There are many different types of cheesecake out there - chilled, set, baked, and I’ll eat them all! This recipe is a little easier than the blackcurrant cheesecake already on this blog. It’s a good basic blueprint for an easy to make cheesecake to keep in your cooking arsenal.

Once you crack the basics of the base and filling you can vary the flavours in many different ways. Stir through some lemon curd and decorate with candied peel; ripple through some berry coulis and top with cut fruits, stir in chocolate sauce and top with chocolate curls.

This recipe also gives you an easy to make salted butterscotch sauce. Perfect for drizzling over ice cream, pancakes and waffles.

An overnight set in the fridge does wonders for the texture, but if you are short of time, 3 hours is just enough. The cheesecake also travels well, take the rest of the sauce and a packet of popcorn with you, and build the topping just before you are ready to eat.

 

Step 1 - Base

  • Grease and line a 20 or 23cm spring form tin, the smaller tin will give you a thicker layer of cheesecake

  • Crush the digestive biscuits either in a food processor (boring), or by taking out some aggression using a food bag and rolling pin!
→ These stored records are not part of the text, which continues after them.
(** * ExportInstanceDialog: the export dialog of the launcher

    A shallow embedding of [launcher/ui/dialogs/ExportInstanceDialog.cpp]:
    the [.packignore] text format (QString::split / QStringList::join), the
    separator prefix tree the dialog filters with, and the dialog's slots
    ([doExport], [done], [rowsInserted], [loadPackIgnore], [savePackIgnore])
    as programs of a small state, trace and exception monad. *)

From Stdlib Require Import List String Ascii Bool ZArith Lia.
Import ListNotations.

Local Open Scope string_scope.
Local Open Scope list_scope.

(** ** QString and QStringList *)

Module QStr.

(** '\n', the record delimiter of the ignore file. *)
Definition newline : ascii := Ascii.ascii_of_nat 10.

(** '/', the template argument of [SeparatorPrefixTree<'/'>]. *)
Definition slash : ascii := "/"%char.

(** [QString::isEmpty]. *)
Definition isEmpty (s : string) : bool :=
  match s with
  | EmptyString => true
  | String _ _ => false
  end.

(** [QString::contains(QChar)]. *)
Fixpoint contains (c : ascii) (s : string) : bool :=
  match s with
  | EmptyString => false
  | String a r => if Ascii.eqb a c then true else contains c r
  end.

(** [QString::split(sep, Qt::KeepEmptyParts)]: the pieces between the
    occurrences of [sep]; a string without [sep] is its own single piece. *)
Fixpoint splitKeep (sep : ascii) (s : string) : list string :=
  match s with
  | EmptyString => [EmptyString]
  | String a r =>
      if Ascii.eqb a sep then EmptyString :: splitKeep sep r
      else match splitKeep sep r with
           | [] => [String a EmptyString]
           | piece :: pieces => String a piece :: pieces
           end
  end.

(** [QString::split(sep, Qt::SkipEmptyParts)]: as above, with the empty
    pieces left out of the result. *)
Definition split (sep : ascii) (s : string) : list string :=
  filter (fun piece => negb (isEmpty piece)) (splitKeep sep s).

(** [QStringList::join(QChar)]. *)
Definition join (sep : ascii) (l : list string) : string :=
  String.concat (String sep EmptyString) l.

(** A piece of text that a line or a path segment can hold: not empty, and
    free of the separator. *)
Definition piece (sep : ascii) (s : string) : Prop :=
  isEmpty s = false /\ contains sep s = false.

End QStr.

(** ** SeparatorPrefixTree *)

Module SeparatorPrefixTree.

(** Modelled from the spec: the header SeparatorPrefixTree.h. A node has a
    mapping from path segment to child node and a terminal flag; the
    mapping is kept as an association list with one entry per segment, in
    the order the segments were first inserted. *)
#[local] Unset Elimination Schemes.
Inductive Node : Type :=
| MkNode (terminal : bool) (children : list (string * Node)).
#[local] Set Elimination Schemes.

Definition terminal (n : Node) : bool :=
  match n with MkNode t _ => t end.

Definition children (n : Node) : list (string * Node) :=
  match n with MkNode _ ch => ch end.

(** Modelled from the spec: the tree of a new export session, nothing
    covered. *)
Definition empty : Node := MkNode false [].

(** Modelled from the spec: a path is split on the separator into its
    segments, empty segments (consecutive or trailing separators) being
    silently ignored. *)
Definition segments (path : string) : list string :=
  QStr.split QStr.slash path.

(** One map lookup: the child stored under a segment. *)
Fixpoint find_child (seg : string) (ch : list (string * Node)) : option Node :=
  match ch with
  | [] => None
  | (k, c) :: rest => if String.eqb seg k then Some c else find_child seg rest
  end.

(** Walk to the child under [seg], creating it when it is not there, and
    apply [f] to it. *)
Fixpoint alter_child (f : Node -> Node) (seg : string)
    (ch : list (string * Node)) : list (string * Node) :=
  match ch with
  | [] => [(seg, f empty)]
  | (k, c) :: rest =>
      if String.eqb seg k then (k, f c) :: rest
      else (k, c) :: alter_child f seg rest
  end.

(** Modelled from the spec: insert walks or creates a node for each
    segment and marks the final node terminal. A path below a terminal node
    gets its node all the same, which the spec allows. *)
Fixpoint insert_segments (segs : list string) (n : Node) : Node :=
  match segs with
  | [] => MkNode true (children n)
  | seg :: rest =>
      MkNode (terminal n) (alter_child (insert_segments rest) seg (children n))
  end.

Definition insert (path : string) (n : Node) : Node :=
  insert_segments (segments path) n.

(** Apply [f] to the child under [seg] when there is one. *)
Fixpoint update_child (f : Node -> Node) (seg : string)
    (ch : list (string * Node)) : list (string * Node) :=
  match ch with
  | [] => []
  | (k, c) :: rest =>
      if String.eqb seg k then (k, f c) :: rest
      else (k, c) :: update_child f seg rest
  end.

(** Modelled from the spec: remove takes the terminal marking off the
    node of the exact path, if that node is there, and nothing else. *)
Fixpoint remove_segments (segs : list string) (n : Node) : Node :=
  match segs with
  | [] => MkNode false (children n)
  | seg :: rest =>
      MkNode (terminal n) (update_child (remove_segments rest) seg (children n))
  end.

Definition remove (path : string) (n : Node) : Node :=
  remove_segments (segments path) n.

(** Modelled from the spec: covers is true iff the path equals a terminal
    node's path or descends from one; one lookup per segment. *)
Fixpoint covers_segments (segs : list string) (n : Node) : bool :=
  if terminal n then true
  else match segs with
       | [] => false
       | seg :: rest =>
           match find_child seg (children n) with
           | None => false
           | Some c => covers_segments rest c
           end
       end.

Definition covers (n : Node) (path : string) : bool :=
  covers_segments (segments path) n.

(** The terminal nodes of a tree, depth first, each as its segments. *)
Fixpoint coveredSegments (n : Node) : list (list string) :=
  match n with
  | MkNode t ch =>
      (if t then [[]] else []) ++
      (fix below (l : list (string * Node)) : list (list string) :=
         match l with
         | [] => []
         | (k, c) :: rest => map (cons k) (coveredSegments c) ++ below rest
         end) ch
  end.

(** Modelled from the spec: coveredPaths is the ordered sequence of all
    terminal paths, each written with the separator between segments.
    The dialog calls it [toStringList]. *)
Definition toStringList (n : Node) : list string :=
  map (QStr.join QStr.slash) (coveredSegments n).

(** The terminal nodes below the entries of a children mapping. *)
Definition coveredBelow (ch : list (string * Node)) : list (list string) :=
  flat_map (fun kc => map (cons (fst kc)) (coveredSegments (snd kc))) ch.

(** A tree whose covered paths are made of proper segments: none empty,
    none with a separator inside. The trees built by [insert] and [remove]
    from the empty one are all such. *)
Definition WellFormed (n : Node) : Prop :=
  Forall (Forall (QStr.piece QStr.slash)) (coveredSegments n).

(** Insertion of a whole list, first to last. *)
Definition insertAll (paths : list string) (n : Node) : Node :=
  fold_left (fun acc path => insert path acc) paths n.

End SeparatorPrefixTree.

(** ** The world around the dialog *)

(** [Exception]: what [FS::write] throws; [cause()] is its message. *)
Record Exception : Type := MkException { cause : string }.

(** [QSize]: width and height. *)
Definition QSize : Type := (Z * Z)%type.

(** [QModelIndex]: the invalid index (the invisible root of a model) or a
    cell under a parent index. *)
Inductive QModelIndex : Type :=
| InvalidIndex
| ModelIndex (row column : Z) (parentIndex : QModelIndex).

Module QIdx.

(** [QModelIndex::isValid]. *)
Definition isValid (i : QModelIndex) : bool :=
  match i with
  | InvalidIndex => false
  | ModelIndex _ _ _ => true
  end.

(** [QModelIndex::parent]. *)
Definition parent (i : QModelIndex) : QModelIndex :=
  match i with
  | InvalidIndex => InvalidIndex
  | ModelIndex _ _ p => p
  end.

(** [QAbstractItemModel::index(row, column, parent)] for a row that the
    model has. *)
Definition index (row column : Z) (parent : QModelIndex) : QModelIndex :=
  ModelIndex row column parent.

End QIdx.

(** [MMCIcon], as far as [SaveIcon] looks at it: [getFilePath] is [None]
    for a null QString, [availableSizes] are those of the image of the
    icon's current type. *)
Record MMCIcon : Type := MkIcon {
  isBuiltIn : bool;
  getFilePath : option string;
  availableSizes : list QSize
}.

(** [BaseInstance], as far as the dialog looks at it. *)
Record BaseInstance : Type := MkInstance {
  name : string;
  instanceRoot : string;
  iconKey : string
}.

(** [FileIgnoreProxy]: the proxy model that owns the prefix tree of blocked
    paths, relative to [root]. The checked state of an entry is derived
    from the tree and not stored. *)
Record FileIgnoreProxy : Type := MkProxy {
  root : string;
  blocked : SeparatorPrefixTree.Node
}.

(** The dialog's members: [m_instance] and [proxyModel]. *)
Record Dialog : Type := MkDialog {
  m_instance : BaseInstance;
  proxyModel : FileIgnoreProxy
}.

(** What a slot of the dialog does to the world outside it, in order. *)
Inductive Event : Type :=
| GetSaveFileName (title dir filter : string)
| FsCopy (src dst : string)
| PixmapSave (size : QSize) (dst : string)
| CollectFileList (rootDir : string)
| CompressDirFiles (output rootDir : string) (files : list string)
| MessageBoxWarning (title text : string)
| FsWrite (filename data : string)
| QWarning (message : string)
| QDialogDone (result : Z)
| TreeViewExpand (node : QModelIndex)
| ProxySetBlockedPaths (paths : list string).

(** The collaborators of the dialog, outside this file: the file system
    helpers of [FS], the icon list, the save-file picker, the directory
    walk and the archive writer of [MMCZip], and [QFile]. *)
Record World : Type := MkWorld {
  (** [FS::PathCombine]. *)
  PathCombine : string -> string -> string;
  (** [FS::RemoveInvalidFilenameChars]. *)
  RemoveInvalidFilenameChars : string -> string;
  (** [QDir::homePath]. *)
  homePath : string;
  (** [QFileInfo(path).fileName()]. *)
  fileName : string -> string;
  (** [APPLICATION->icons()->icon(key)], [None] for a null pointer. *)
  icon : string -> option MMCIcon;
  (** [QFileDialog::getSaveFileName], the empty string when cancelled. *)
  getSaveFileName : string -> string -> string -> string;
  (** The files the walk of [MMCZip::collectFileListRecursively] finds under
      a root, relative to it and in the order found; [None] when the walk
      fails. *)
  enumerate : string -> option (list string);
  (** [MMCZip::compressDirFiles]. *)
  compressDirFiles : string -> string -> list string -> bool;
  (** [FS::write]: [Some e] when it throws [e]. *)
  FS_write : string -> string -> option Exception;
  (** [QFile::open(ReadOnly)], [readAll] and [QString::fromUtf8]: the text
      of the file, [None] when it cannot be opened. *)
  openReadOnly : string -> option string;
  (** [FileIgnoreProxy::shouldExpand]. *)
  shouldExpand : FileIgnoreProxy -> QModelIndex -> bool
}.

(** ** The monad of the slots: dialog state, trace of events, exceptions *)

Inductive Outcome (A : Type) : Type :=
| Normal (a : A)
| Thrown (e : Exception).

Arguments Normal {A} a.
Arguments Thrown {A} e.

Record Run (A : Type) : Type := MkRun {
  outcome : Outcome A;
  final : Dialog;
  trace : list Event
}.

Arguments MkRun {A} outcome final trace.
Arguments outcome {A} r.
Arguments final {A} r.
Arguments trace {A} r.

Definition M (A : Type) : Type := Dialog -> Run A.

Definition ret {A : Type} (a : A) : M A :=
  fun d => MkRun (Normal a) d [].

Definition bind {A B : Type} (m : M A) (k : A -> M B) : M B :=
  fun d =>
    let r := m d in
    match outcome r with
    | Normal a =>
        let r' := k a (final r) in
        MkRun (outcome r') (final r') (trace r ++ trace r')
    | Thrown e => MkRun (Thrown e) (final r) (trace r)
    end.

Definition get : M Dialog :=
  fun d => MkRun (Normal d) d [].

Definition put (d' : Dialog) : M unit :=
  fun _ => MkRun (Normal tt) d' [].

Definition emit (ev : Event) : M unit :=
  fun d => MkRun (Normal tt) d [ev].

Definition throw {A : Type} (e : Exception) : M A :=
  fun d => MkRun (Thrown e) d [].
  • Once you have fine crumbs tip them into a bowl

  • Melt 100g butter in a small saucepan

  • Crush a handful of popcorn onto the biscuits

  • Add the butter and give it good mix

  • Pour into the lined tin and give a firm press down, use your hands, back of a big spoon, or the bottom of a US cup measure

  • Pop into the fridge to firm up whilst you make the rest

 

Step 2 - The sauce

  • Using the same saucepan, add the butter in chunks, cream, sugar, milk and a small pinch of salt
    TIP: go easy on the salt at this stage

  • Heat the mix, stirring continuously, bringing it to the boil

  • Turn down the heat and simmer for 10 minutes, stirring occasionally to stop crystals forming on the bottom

  • Remove from the heat, and don’t be tempted to taste at this stage, it will be molten lava hot!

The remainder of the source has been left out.